THE OTHER SIDE OF YOU by Salley Vickers Fourth Estate, £14.99, pp. 292,? ISBN 0007165447 V £11.99 (plus £2.45 p&p) 0870 429 6655 The first short chapter of The Other Side of You looks so simple. After introducing us to Elizabeth Cruickshank, a suicide patient who ‘in a certain light could have been 14 or 400’, Dr McBride explains how he and his psychiatrist colleagues ‘come alive at a certain kind of raving’. For McBride it is ‘the suicidally disposed who beckoned’. Then he tells us matter-of-factly how, when he was five, he saw his older brother run over by a reversing lorry, and of the loss that has weighed on him ever since. In these five pages Vickers discreetly and with immense skill establishes her narrator and sets out her primary theme.

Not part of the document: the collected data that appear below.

(* ===== verification/Passwords.v ===== *)
(** * Password hashes (backend/security.go) and generated passwords (backend/auth.go)

    Argon2id comes from golang.org/x/crypto: [argon2.IDKey] and [argon2.Version]
    are operations of the class [Argon2], and what the code relies on is the
    class [Argon2Laws].  Everything around it (the PHC string, its parser with
    [fmt.Sscanf], the limits, the legacy SHA-256 format) is modelled. *)

From Stdlib Require Import ZArith Lia Bool String Ascii List.
From stdpp Require Import base gmap strings list.
From S2P Require Import Prelude GoStrings Text Crypto.

Class Argon2 := {
  argon2_Version : Z;
  (* password, salt, time, memory, threads, keyLen *)
  argon2_IDKey : list Z -> list Z -> Z -> Z -> Z -> Z -> list Z
}.

(** The documented behaviour: the version is a small constant, and the key has
    the requested length. *)
Class Argon2Laws (A : Argon2) := {
  version_range : 0 <= argon2_Version <= int64_max;
  key_octets p s t m th n : octet_list (argon2_IDKey p s t m th n);
  key_length p s t m th n : 0 <= n < 2 ^ 32 -> Z.of_nat (length (argon2_IDKey p s t m th n)) = n
}.

Definition argonMemory : Z := 46 * 1024.
Definition argonTime : Z := 1.
Definition argonThreads : Z := 1.
Definition argonKeyLen : Z := 32.
Definition argonSaltLen : Z := 16.
Definition MinPasswordLength : Z := 8.

(** ** fmt.Sscanf *)

(** [SkipSpace] of a scanner that does not take a line break for a blank. *)
Fixpoint skip_blanks (fuel : nat) (l : bytes) : option bytes :=
  match fuel with
  | O => Some l
  | S f =>
      match l with
      | c :: _ => if code c =? 10 then None
                  else match space_width l with O => Some l | S w => skip_blanks f (drop (S w) l) end
      | [] => Some []
      end
  end.

(** The longest prefix of digits and the rest. *)
Fixpoint span_digits (l : bytes) : bytes * bytes :=
  match l with
  | c :: r => if is_digit c then let '(d, t) := span_digits r in (c :: d, t) else ([], l)
  | [] => ([], [])
  end.

(** [%d] into an [int]. *)
Definition scan_int (l : bytes) : option (Z * bytes) :=
  match skip_blanks (length l) l with
  | None => None
  | Some l =>
      let '(sign, l) := match l with
        | c :: r => if one_of "+-" c then ([c], r) else ([], l)
        | [] => ([], [])
        end in
      let '(d, rest) := span_digits l in
      match d with
      | [] => None
      | _ => match atoi (of_bytes (sign ++ d)) with Some v => Some (v, rest) | None => None end
      end
  end.

(** [%d] into an unsigned integer of [w] bits. *)
Definition scan_uint (w : Z) (l : bytes) : option (Z * bytes) :=
  match skip_blanks (length l) l with
  | None => None
  | Some l =>
      let '(d, rest) := span_digits l in
      match d with
      | [] => None
      | _ => if digits_value d <? 2 ^ w then Some (digits_value d, rest) else None
      end
  end.

(** A literal part of the format. *)
Definition scan_lit (p : string) (l : bytes) : option bytes :=
  if lprefix (to_bytes p) l then Some (drop (String.length p) l) else None.

(** [Sscanf(s, "v=%d", &version)] *)
Definition scan_version (s : string) : option Z :=
  match scan_lit "v=" (to_bytes s) with
  | Some l => match scan_int l with Some (v, _) => Some v | None => None end
  | None => None
  end.

(** [Sscanf(s, "m=%d,t=%d,p=%d", &memory, &timeCost, &threads)] *)
Definition scan_params (s : string) : option (Z * Z * Z) :=
  match scan_lit "m=" (to_bytes s) with None => None | Some l =>
  match scan_uint 32 l with None => None | Some (m, l) =>
  match scan_lit ",t=" l with None => None | Some l =>
  match scan_uint 32 l with None => None | Some (t, l) =>
  match scan_lit ",p=" l with None => None | Some l =>
  match scan_uint 8 l with None => None | Some (p, _) => Some (m, t, p)
  end end end end end end.

(** ** Hashing and verifying *)


Definition IsLegacyPasswordHash (hash : string) : bool :=
  if negb (slen hash =? 64) then false else hex_decodes hash.

Definition octets_eqb (a b : list Z) : bool := bool_decide (a = b).

Section Argon2.
Context `{Argon2}.

(** The salt is what [rand.Read] returned, [None] when it failed. *)
Definition HashPassword (password : string) (salt : option (list Z)) : option string :=
  match salt with
  | None => None
  | Some salt =>
      let key := argon2_IDKey (octets password) salt argonTime argonMemory argonThreads argonKeyLen in
      Some (join "$" [""; "argon2id"; "v=" +:+ itoa argon2_Version;
                      "m=" +:+ itoa argonMemory +:+ ",t=" +:+ itoa argonTime +:+ ",p=" +:+ itoa argonThreads;
                      base64_encode salt; base64_encode key])
  end.

Definition VerifyPassword (password stored : string) : bool :=
  if IsLegacyPasswordHash stored then
    String.eqb (hex_encode (sha256 (octets password))) (of_bytes (map lower_ascii (to_bytes stored)))
  else
    match split "$" stored with
    | [_; p1; p2; p3; p4; p5] =>
        if negb (String.eqb p1 "argon2id") then false else
        match scan_version p2 with
        | None => false
        | Some version =>
            if negb (version =? argon2_Version) then false else
            match scan_params p3 with
            | None => false
            | Some (memory, timeCost, threads) =>
                if (memory =? 0) || (1024 * 1024 <? memory) || (timeCost =? 0) || (16 <? timeCost)
                   || (threads =? 0) then false else
                match base64_decode p4, base64_decode p5 with
                | Some salt, Some expected =>
                    if (length expected =? 0)%nat || (128 <? length expected)%nat then false else
                    octets_eqb (argon2_IDKey (octets password) salt timeCost memory threads
                                  (Z.of_nat (length expected))) expected
                | _, _ => false
                end
            end
        end
    | _ => false
    end.
End Argon2.

(** ** Generated passwords *)

Definition charset : string := "abcdefghijklmnopqrstuvwxyzABCDEFGHIJKLMNOPQRSTUVWXYZ0123456789".
Definition pw_limit : Z := 256 - 256 mod slen charset.
(** What one random byte adds to the password, [None] when it is drawn again. *)
Definition pw_char (b : Z) : option ascii :=
  if pw_limit <=? b then None else nth_error (to_bytes charset) (Z.to_nat (b mod slen charset)).

(** [stream] is what [rand.Reader] delivers; reading past its end is an error. *)
Fixpoint pw_loop (stream : list Z) (length : nat) (acc : bytes) : option string :=
  if (length <=? List.length acc)%nat then Some (of_bytes acc) else
  match stream with
  | [] => None
  | b :: r => match pw_char b with
              | Some c => pw_loop r length (acc ++ [c])%list
              | None => pw_loop r length acc
              end
  end.
Definition generateRandomPassword (stream : list Z) (length : nat) : option string :=
  pw_loop stream length [].

(** [generateRandomHex(n)]: the hex of [n] random bytes. *)
Definition generateRandomHex (random : option (list Z)) : option string :=
  match random with Some b => Some (hex_encode b) | None => None end.

(** ** Lemmas *)

Lemma split_six (a b c d e f : string) :
  Forall (fun w => contains_byte w "$" = false) [a; b; c; d; e; f] ->
  split "$" (join "$" [a; b; c; d; e; f]) = [a; b; c; d; e; f].
Proof. intros Hf. change "$"%string with (byte_str "$"). by apply split_join. Qed.

Lemma letters_no_dollar s : sall b64_letter s = true -> contains_byte s "$" = false.
Proof.
  intros Hs. apply contains_byte_false. intros Hin. rewrite sall_forall in Hs.
  by specialize (Hs _ Hin).
Qed.

Lemma scan_lit_app p s : scan_lit p (to_bytes (p +:+ s)) = Some (to_bytes s).
Proof.
  unfold scan_lit. rewrite to_bytes_app.
  assert (lprefix (to_bytes p) (to_bytes p ++ to_bytes s) = true) as -> by (apply lprefix_spec; eauto).
  by rewrite <- length_to_bytes, drop_app_length.
Qed.

Lemma span_digits_all d : forallb is_digit d = true -> span_digits d = (d, []).
Proof. induction d as [|c d IH]; simpl; [done|]. intros H. to_prop. by rewrite H, IH. Qed.

Lemma scan_int_itoa z : 0 <= z <= int64_max -> scan_int (to_bytes (itoa z)) = Some (z, []).
Proof.
  intros Hz. destruct (itoa_digits z Hz) as (d & Hd & Hf & Hv & Hne).
  pose proof (atoi_itoa z Hz) as Ha. rewrite <- (of_to_bytes (itoa z)), Hd in Ha.
  rewrite Hd. unfold scan_int. destruct d as [|c d]; [done|].
  pose proof Hf as Hf'. simpl in Hf'. apply andb_true_iff in Hf' as [Hc Hd'].
  assert (Hs : skip_blanks (length (c :: d)) (c :: d) = Some (c :: d)).
  { cbn [skip_blanks length]. rewrite space_width_plain by auto with gostr.
    unfold is_digit, between in Hc. by replace (code c =? 10) with false by lia. }
  rewrite Hs. assert (one_of "+-" c = false) as ->.
  { apply not_true_iff_false. intros Hin. unfold one_of in Hin. simpl in Hin. rewrite orb_false_r in Hin.
    apply orb_true_iff in Hin as [E|E]; apply Ascii.eqb_eq in E; by subst. }
  rewrite span_digits_all by done. simpl app. by rewrite Ha.
Qed.

Lemma scan_default_params :
  scan_params ("m=" +:+ itoa argonMemory +:+ ",t=" +:+ itoa argonTime +:+ ",p=" +:+ itoa argonThreads)
  = Some (argonMemory, argonTime, argonThreads).
Proof. by vm_compute. Qed.

Lemma hash_not_legacy s : has_prefix s "$" = true -> IsLegacyPasswordHash s = false.
Proof.
  intros (r & ->)%has_prefix_spec. unfold IsLegacyPasswordHash. destruct (negb _); [done|].
  unfold hex_decodes. rewrite sall_app. simpl. by rewrite andb_false_r.
Qed.

(** * Properties *)

(** The hash of a password verifies the password, and any other password
    exactly when Argon2id gives both the same key: nothing of the stored string
    is lost or confused by printing and parsing it. *)
Theorem verify_hash_roundtrip `{Argon2Laws} p q salt h :
  octet_list salt -> HashPassword p (Some salt) = Some h ->
  VerifyPassword p h = true /\
  (VerifyPassword q h = true <->
   argon2_IDKey (octets q) salt argonTime argonMemory argonThreads argonKeyLen
   = argon2_IDKey (octets p) salt argonTime argonMemory argonThreads argonKeyLen).
Proof.
  intros Hs [= <-]. pose proof version_range as Hver.
  set (key := argon2_IDKey (octets p) salt argonTime argonMemory argonThreads argonKeyLen).
  assert (Hk : octet_list key) by apply key_octets.
  assert (Hl : Z.of_nat (length key) = argonKeyLen) by (apply key_length; unfold argonKeyLen; lia).
  assert (HV : forall x, VerifyPassword x
     (join "$" [""; "argon2id"; "v=" +:+ itoa argon2_Version;
        "m=" +:+ itoa argonMemory +:+ ",t=" +:+ itoa argonTime +:+ ",p=" +:+ itoa argonThreads;
        base64_encode salt; base64_encode key])
     = octets_eqb (argon2_IDKey (octets x) salt argonTime argonMemory argonThreads argonKeyLen) key).
  { intros x. unfold VerifyPassword. rewrite hash_not_legacy, split_six.
    - cbv beta iota. unfold scan_version.
      rewrite scan_lit_app, scan_int_itoa by done. rewrite Z.eqb_refl, scan_default_params.
      rewrite !base64_roundtrip by done.
      replace ((length key =? 0)%nat || (128 <? length key)%nat) with false
        by (symmetry; apply orb_false_iff; rewrite Nat.eqb_neq, Nat.ltb_ge; unfold argonKeyLen in Hl; lia).
      by rewrite Hl.
    - repeat constructor; try (apply letters_no_dollar, base64_letters; done).
      apply contains_byte_false. rewrite to_bytes_app. intros [Hin|Hin]%in_app_iff; [by vm_compute in Hin; intuition|].
      pose proof (itoa_sall is_digit argon2_Version Hver (fun c Hc => Hc)) as Hd.
      rewrite sall_forall in Hd. by specialize (Hd _ Hin).
    - rewrite join_cons. apply (has_prefix_app "$"). }
  unfold octets_eqb in HV. rewrite !HV. split; [by apply bool_decide_eq_true|apply bool_decide_eq_true].
Qed.

(** A stand-in for Argon2id with the documented shape, for concrete runs. *)
Definition toy_argon2 : Argon2 := {|
  argon2_Version := 19;
  argon2_IDKey p s t m th n := map (fun i => (nth i p 7 + Z.of_nat i) mod 256)
                                 (seq 0 (Z.to_nat (Z.max 0 n)))
|}.
Lemma toy_argon2_laws : Argon2Laws toy_argon2.
Proof.
  split; simpl.
  - unfold int64_max. lia.
  - intros. apply Forall_forall. intros x (i & <- & _)%list_elem_of_In%in_map_iff. apply Z.mod_pos_bound. lia.
  - intros. rewrite length_map, length_seq. lia.
Qed.

Lemma verify_hash_roundtrip_witness :
  @VerifyPassword toy_argon2 "secret12"
    match @HashPassword toy_argon2 "secret12" (Some [1; 2; 3]) with Some h => h | None => "" end = true.
Proof.
  refine (proj1 (@verify_hash_roundtrip toy_argon2 toy_argon2_laws "secret12" "x" [1; 2; 3] _ _ eq_refl)).
  repeat constructor; lia.
Defined.

(** a generated password has no modulo bias: of the 256 values of a random
    byte every character of the alphabet is chosen by exactly four, and the
    others are drawn again. *)
Theorem random_password_uniform :
  (forall c, In c (to_bytes charset) ->
     length (List.filter (fun b => bool_decide (pw_char b = Some c)) (map Z.of_nat (seq 0 256))) = 4%nat) /\
  length (List.filter (fun b => bool_decide (pw_char b = None)) (map Z.of_nat (seq 0 256))) = 8%nat.
Proof.
  split; [|by vm_compute].
  assert (Hall : forallb (fun c => (length (List.filter (fun b => bool_decide (pw_char b = Some c))
                   (map Z.of_nat (seq 0 256))) =? 4)%nat) (to_bytes charset) = true) by (vm_compute; done).
  intros c Hc. rewrite forallb_forall in Hall. specialize (Hall c Hc). by apply Nat.eqb_eq in Hall.
Qed.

Perhaps because the author is herself professionally familiar with her subject matter, there is an ease to the narrative voice. Novelists often fall into the trap of providing too much technical jargon when their narrator belongs to a particular profession, so that readers are liable to be very conscious of having a construct foisted on them. McBride has an assurance that makes jargon superfluous. When he describes the ‘ex-army’ man who finds Mrs Cruickshank as being ‘trained in that vigilance which is alert to small disjunctions’, the shrewd observation and the neat turn of phrase seem natural to him. The confidence of the language itself and its rhythm establishes the fictional world securely. We want to read on and see what this man has to say.

But he is interested in Elizabeth Cruickshank, not himself. Even at the outset when he appears to be talking about himself, his remarks about other people are more vivid, as if he naturally submerges his own feelings in the trauma of others. He is detached when describing his own loss, without self-pity. Besides contributing to his authenticity as a psychiatrist, this pattern, visible at the outset, has significant implications later on. He wants to find out why Mrs Cruickshank tried to kill herself, and this question seems to interest him more than his own wife, as if the journey of discovery through his patient is more real to him than his own life: it is hardly surprising to learn that he has made a foolish choice of wife, and that the marriage is unsatisfactory.

Nor should it be surprising to learn that what drove Mrs Cruickshank to suicide was loss, for this was the theme so disarmingly presented in the opening chapter. Mrs Cruickshank’s response to her loss forms the primary layer of The Other Side of You, but her story is the catalyst for Dr McBride’s new appreciation of his own loss. They undergo twin emotional journeys towards a kind of redemption through reflection on love and art. In particular, this involves a sensitive exploration of their feeling about Caravaggio’s ‘Supper at Emmaus’. It was McBride’s passing reference to Caravaggio, who was the favourite artist of Mrs Cruickshank’s dead lover, that persuaded her to offer up her story in the first place. I was apprehensive about reviewing Salley Vickers’ new novel because I didn’t much like her last two. But this one is of quite a different order: the writing is so good and the structure so skilful that she manages to make delicate and difficult notions vivid. Her territory is the faultline along which memories of loss are experienced by an individual both as integral to their identity and as constraints on their engagement with the present. This may be true of a great deal of fiction, but it is rare for a novel to present it so directly and with such success.